▸ **PROBLEM TO WORK ON**:
Word for word, set down every line of the entries below from the line with "eq_refl H0 H1)." to the line with "uploadProgress st' = uploadProgress st", including both, and no other line.
================================
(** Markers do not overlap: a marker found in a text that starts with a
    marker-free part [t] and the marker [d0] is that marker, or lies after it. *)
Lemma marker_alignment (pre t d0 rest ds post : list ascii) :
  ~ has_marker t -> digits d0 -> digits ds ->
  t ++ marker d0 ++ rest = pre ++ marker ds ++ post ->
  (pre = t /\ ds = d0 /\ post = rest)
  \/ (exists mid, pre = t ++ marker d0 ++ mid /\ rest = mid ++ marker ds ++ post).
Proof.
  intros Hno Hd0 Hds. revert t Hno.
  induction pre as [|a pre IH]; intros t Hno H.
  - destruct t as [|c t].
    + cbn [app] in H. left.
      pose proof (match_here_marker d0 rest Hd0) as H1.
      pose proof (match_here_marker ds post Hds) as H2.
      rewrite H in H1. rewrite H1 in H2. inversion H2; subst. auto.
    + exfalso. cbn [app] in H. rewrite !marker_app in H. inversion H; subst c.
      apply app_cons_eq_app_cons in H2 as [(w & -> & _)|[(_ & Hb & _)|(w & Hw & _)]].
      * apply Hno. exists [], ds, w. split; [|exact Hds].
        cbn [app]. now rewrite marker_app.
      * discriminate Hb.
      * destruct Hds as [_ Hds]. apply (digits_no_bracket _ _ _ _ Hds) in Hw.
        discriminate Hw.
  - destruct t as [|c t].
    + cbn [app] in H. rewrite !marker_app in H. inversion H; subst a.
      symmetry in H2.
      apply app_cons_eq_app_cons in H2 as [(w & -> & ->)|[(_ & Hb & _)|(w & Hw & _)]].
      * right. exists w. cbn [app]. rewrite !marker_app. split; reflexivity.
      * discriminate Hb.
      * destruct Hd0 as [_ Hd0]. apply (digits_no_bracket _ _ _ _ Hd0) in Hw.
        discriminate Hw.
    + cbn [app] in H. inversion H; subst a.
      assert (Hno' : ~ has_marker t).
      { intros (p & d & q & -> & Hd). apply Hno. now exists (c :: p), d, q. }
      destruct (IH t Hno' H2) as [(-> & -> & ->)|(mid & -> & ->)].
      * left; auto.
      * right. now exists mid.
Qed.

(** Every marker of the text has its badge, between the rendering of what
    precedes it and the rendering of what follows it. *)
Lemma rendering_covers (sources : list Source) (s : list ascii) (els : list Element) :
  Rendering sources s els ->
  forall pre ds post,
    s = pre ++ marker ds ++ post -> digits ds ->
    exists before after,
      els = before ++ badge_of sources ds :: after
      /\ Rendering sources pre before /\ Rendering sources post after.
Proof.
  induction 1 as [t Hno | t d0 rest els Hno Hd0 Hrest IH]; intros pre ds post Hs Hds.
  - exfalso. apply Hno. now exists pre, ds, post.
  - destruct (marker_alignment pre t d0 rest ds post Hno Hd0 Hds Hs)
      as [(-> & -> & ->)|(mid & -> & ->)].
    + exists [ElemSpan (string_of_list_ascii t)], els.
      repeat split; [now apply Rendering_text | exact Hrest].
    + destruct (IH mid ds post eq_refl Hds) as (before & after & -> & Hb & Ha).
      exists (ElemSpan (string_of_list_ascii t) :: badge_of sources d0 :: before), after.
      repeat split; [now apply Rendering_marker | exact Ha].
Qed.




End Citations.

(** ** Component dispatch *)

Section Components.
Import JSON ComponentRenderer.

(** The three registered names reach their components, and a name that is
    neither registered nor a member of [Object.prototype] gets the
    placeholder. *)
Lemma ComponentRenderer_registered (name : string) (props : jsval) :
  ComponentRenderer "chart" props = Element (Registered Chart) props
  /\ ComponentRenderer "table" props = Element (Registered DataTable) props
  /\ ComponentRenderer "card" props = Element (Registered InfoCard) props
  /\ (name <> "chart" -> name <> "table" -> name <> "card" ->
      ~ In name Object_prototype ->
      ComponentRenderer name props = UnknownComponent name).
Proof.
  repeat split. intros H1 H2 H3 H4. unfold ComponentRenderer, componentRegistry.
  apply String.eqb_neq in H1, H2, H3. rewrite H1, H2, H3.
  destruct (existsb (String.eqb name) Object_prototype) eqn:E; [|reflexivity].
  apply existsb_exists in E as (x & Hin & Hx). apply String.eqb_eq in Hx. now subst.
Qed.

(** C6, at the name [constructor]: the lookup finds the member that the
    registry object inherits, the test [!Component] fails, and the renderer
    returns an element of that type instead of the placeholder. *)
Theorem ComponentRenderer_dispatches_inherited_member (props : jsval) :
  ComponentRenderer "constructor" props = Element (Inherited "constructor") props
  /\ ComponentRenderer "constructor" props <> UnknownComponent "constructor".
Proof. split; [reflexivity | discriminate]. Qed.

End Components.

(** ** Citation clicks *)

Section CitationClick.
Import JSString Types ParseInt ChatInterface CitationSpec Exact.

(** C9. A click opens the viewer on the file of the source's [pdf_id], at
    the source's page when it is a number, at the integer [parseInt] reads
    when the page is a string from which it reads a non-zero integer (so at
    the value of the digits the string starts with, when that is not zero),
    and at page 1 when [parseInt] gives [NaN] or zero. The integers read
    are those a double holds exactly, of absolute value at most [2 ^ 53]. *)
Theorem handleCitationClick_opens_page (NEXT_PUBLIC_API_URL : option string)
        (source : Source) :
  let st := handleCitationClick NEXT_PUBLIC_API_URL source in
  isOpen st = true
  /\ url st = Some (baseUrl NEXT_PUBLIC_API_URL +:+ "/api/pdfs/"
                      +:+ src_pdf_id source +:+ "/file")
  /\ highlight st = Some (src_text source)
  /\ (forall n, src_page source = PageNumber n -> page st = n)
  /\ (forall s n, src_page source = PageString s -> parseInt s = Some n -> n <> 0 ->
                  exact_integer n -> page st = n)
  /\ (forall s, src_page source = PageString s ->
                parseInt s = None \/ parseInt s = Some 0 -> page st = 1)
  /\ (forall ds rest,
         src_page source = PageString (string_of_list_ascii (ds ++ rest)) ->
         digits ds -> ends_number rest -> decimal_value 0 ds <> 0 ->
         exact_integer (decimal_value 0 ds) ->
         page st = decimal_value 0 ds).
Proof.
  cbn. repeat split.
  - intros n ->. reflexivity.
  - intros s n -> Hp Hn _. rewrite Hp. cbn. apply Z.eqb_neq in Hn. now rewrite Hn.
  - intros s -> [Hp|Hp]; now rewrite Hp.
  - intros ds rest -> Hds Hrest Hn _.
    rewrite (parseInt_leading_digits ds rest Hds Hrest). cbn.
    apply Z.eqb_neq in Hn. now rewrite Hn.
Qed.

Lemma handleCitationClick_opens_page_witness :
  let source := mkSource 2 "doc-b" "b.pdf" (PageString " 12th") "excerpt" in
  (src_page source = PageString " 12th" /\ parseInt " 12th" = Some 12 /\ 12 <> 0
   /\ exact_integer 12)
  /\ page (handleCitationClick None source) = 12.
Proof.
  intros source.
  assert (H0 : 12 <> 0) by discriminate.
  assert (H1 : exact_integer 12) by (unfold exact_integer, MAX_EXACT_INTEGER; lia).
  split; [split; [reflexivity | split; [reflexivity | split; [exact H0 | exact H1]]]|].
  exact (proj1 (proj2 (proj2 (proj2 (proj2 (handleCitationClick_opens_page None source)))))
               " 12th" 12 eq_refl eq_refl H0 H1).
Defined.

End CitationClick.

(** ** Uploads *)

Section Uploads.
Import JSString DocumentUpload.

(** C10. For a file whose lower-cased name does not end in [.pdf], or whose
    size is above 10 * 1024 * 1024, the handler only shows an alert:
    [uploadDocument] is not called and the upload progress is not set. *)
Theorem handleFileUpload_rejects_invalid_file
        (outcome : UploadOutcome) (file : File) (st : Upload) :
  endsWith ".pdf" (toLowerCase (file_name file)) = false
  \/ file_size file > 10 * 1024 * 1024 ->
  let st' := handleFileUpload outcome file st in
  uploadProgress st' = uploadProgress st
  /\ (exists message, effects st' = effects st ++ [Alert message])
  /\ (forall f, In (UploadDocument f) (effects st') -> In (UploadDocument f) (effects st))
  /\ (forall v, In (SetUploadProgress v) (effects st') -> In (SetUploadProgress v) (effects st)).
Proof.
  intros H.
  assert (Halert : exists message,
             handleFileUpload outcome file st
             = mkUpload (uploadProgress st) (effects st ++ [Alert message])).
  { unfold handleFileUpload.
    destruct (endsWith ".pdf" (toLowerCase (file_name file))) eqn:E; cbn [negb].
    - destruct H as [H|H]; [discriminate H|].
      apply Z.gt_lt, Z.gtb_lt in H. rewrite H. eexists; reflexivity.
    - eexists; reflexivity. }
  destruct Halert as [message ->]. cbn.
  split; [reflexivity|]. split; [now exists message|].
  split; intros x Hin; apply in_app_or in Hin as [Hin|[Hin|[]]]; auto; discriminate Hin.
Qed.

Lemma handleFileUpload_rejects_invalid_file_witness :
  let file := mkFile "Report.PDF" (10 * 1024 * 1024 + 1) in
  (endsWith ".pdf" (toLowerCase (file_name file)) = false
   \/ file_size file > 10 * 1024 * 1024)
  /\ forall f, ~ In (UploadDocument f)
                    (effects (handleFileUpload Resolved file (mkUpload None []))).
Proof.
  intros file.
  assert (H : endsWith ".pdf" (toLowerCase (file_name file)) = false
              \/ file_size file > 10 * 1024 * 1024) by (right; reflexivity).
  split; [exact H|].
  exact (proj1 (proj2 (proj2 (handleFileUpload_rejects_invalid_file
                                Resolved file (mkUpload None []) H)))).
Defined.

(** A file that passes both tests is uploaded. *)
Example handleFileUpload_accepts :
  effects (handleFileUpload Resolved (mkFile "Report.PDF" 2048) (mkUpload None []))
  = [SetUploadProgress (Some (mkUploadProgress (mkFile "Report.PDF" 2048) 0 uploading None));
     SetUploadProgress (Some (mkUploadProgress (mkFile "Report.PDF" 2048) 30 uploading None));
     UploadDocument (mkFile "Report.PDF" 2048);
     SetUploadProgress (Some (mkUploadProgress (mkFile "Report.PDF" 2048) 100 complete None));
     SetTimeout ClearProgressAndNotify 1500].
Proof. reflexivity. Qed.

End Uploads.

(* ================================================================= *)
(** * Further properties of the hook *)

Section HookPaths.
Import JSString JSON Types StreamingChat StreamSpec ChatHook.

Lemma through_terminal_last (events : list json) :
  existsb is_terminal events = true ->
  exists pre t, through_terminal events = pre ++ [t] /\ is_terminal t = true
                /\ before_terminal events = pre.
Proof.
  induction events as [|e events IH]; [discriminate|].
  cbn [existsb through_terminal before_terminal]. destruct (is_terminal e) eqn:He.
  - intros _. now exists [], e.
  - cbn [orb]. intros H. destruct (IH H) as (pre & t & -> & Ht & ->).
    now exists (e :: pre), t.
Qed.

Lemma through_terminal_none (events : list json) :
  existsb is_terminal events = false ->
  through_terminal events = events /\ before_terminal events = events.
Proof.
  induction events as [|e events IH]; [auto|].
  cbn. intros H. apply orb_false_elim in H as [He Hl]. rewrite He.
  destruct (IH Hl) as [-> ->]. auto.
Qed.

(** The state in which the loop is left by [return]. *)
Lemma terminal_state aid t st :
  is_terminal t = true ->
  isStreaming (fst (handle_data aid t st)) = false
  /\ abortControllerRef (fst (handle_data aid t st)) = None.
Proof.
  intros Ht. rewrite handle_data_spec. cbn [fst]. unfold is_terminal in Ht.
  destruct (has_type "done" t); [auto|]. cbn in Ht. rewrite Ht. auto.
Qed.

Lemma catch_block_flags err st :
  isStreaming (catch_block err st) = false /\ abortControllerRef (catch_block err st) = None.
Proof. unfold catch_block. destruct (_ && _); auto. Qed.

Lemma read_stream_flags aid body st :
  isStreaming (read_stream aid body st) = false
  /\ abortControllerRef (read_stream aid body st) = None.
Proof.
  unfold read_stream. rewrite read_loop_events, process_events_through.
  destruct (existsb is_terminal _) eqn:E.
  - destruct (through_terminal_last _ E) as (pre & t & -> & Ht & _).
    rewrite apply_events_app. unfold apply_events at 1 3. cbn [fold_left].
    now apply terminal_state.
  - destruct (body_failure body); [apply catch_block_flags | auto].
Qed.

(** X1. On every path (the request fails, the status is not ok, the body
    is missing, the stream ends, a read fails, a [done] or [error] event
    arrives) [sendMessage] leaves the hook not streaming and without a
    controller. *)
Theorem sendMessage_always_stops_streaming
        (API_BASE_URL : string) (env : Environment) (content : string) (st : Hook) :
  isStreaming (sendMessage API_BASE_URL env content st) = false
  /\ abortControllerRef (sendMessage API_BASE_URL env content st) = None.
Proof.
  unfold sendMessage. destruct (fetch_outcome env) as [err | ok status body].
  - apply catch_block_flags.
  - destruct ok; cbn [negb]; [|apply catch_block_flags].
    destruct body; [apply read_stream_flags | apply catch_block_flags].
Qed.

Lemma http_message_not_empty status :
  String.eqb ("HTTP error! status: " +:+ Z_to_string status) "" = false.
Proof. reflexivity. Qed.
================================
▸ **WRITTEN ANSWER**:
               " 12th" 12 eq_refl eq_refl H0 H1).
Defined.

End CitationClick.

(** ** Uploads *)

Section Uploads.
Import JSString DocumentUpload.

(** C10. For a file whose lower-cased name does not end in [.pdf], or whose
    size is above 10 * 1024 * 1024, the handler only shows an alert:
    [uploadDocument] is not called and the upload progress is not set. *)
Theorem handleFileUpload_rejects_invalid_file
        (outcome : UploadOutcome) (file : File) (st : Upload) :
  endsWith ".pdf" (toLowerCase (file_name file)) = false
  \/ file_size file > 10 * 1024 * 1024 ->
  let st' := handleFileUpload outcome file st in
  uploadProgress st' = uploadProgress st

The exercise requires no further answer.